[Guest]

Determine the maximum value of a prime number x <= 999, such that Y has precisely 42 positive integer divisors (including 1 and Y), where Y = x(x+1)²

Edited January 26, 2010 by K Sengupta

[Guest]

823 - via a tuned Excel loop macro to do all the testing

[Guest]

823 - via a tuned Excel loop macro to do all the testing

Y = x(x + 1)^2

We know that x is a prime number less than 999 and Y has 42 factors. We also know that x and (x + 1) are coprime to each other.

So, number of factors of Y = 2*{no. of factors of (x + 1)^2}, hence

no. of factors of (x + 1)^2 = 21 = 3*7.

As x is prime (x + 1) can not be prime.

Hence (x + 1)^2 is in the form of a^6*b^2

=> (x + 1) = a^3*b, where a and b are prime numbers.

Since (x + 1) < 1000.

Possible values of a are 2, 3, 5, 7

When a = 7, only possible value for b = 2

=> (x + 1) = 686, x = 685(not possible as x is a prime number)
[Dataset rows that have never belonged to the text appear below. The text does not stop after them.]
(** * PDAO registration / login backend and cascading address picker

    A shallow embedding of the TypeScript sources of the repository:

    - [backend/models/User.ts]            Zod schemas, the Mongoose schema, its
                                          pre-save hooks and the helper functions;
    - [backend/validators/authValidators.ts]  the express-validator chains and the
                                          [validate] middleware;
    - [backend/controllers/userController.ts] the [register] and [login] handlers;
    - [backend/utils/validation.ts], [backend/utils/transform.ts]
                                          the serialization helpers;
    - the address picker component (React state and its event handlers).

    JavaScript values are modelled by the inductive type [value]; objects are
    association lists in insertion order.  Strings are ASCII strings, numbers
    are integers, and a [Date] is its time value in milliseconds since the
    epoch ([None] for an invalid date).  The behaviour of the libraries the
    code calls (validator.js predicates, Zod's e-mail pattern, bcrypt, the
    token signer, [Date.parse]) is collected in the record [Lib]. *)

From Stdlib Require Import String Ascii List ZArith Lia Bool Arith.
From Stdlib Require Import DecimalString.
Import ListNotations.
Local Open Scope string_scope.
Set Warnings "-register-all".

(* ================================================================== *)
(** * JavaScript strings *)
(* ================================================================== *)

Fixpoint filter_str (f : ascii -> bool) (s : string) : string :=
  match s with
  | EmptyString => EmptyString
  | String c r => if f c then String c (filter_str f r) else filter_str f r
  end.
When a = 5, possible values of b = 2, 3, 7

=> (x + 1) = 250, 375, 875, x = 249, 374, 874(none is possible as none of them is prime)

When a = 3,

for b = 2

(x + 1) = 54, x = 53(possible)

All other values of b are odd numbers, so x will be even which is not possible.

When a = 2, b should be less than 125 and should be prime.

b = 113, (x + 1) = 904, x = 903(not possible)

b = 109, (x + 1) = 872, x = 871 = 13*67(not posible)

b = 107, (x + 1) = 856, x = 855(not possible)

b = 103, (x + 1) = 824, x = 823

Hence largest possible value of x = 823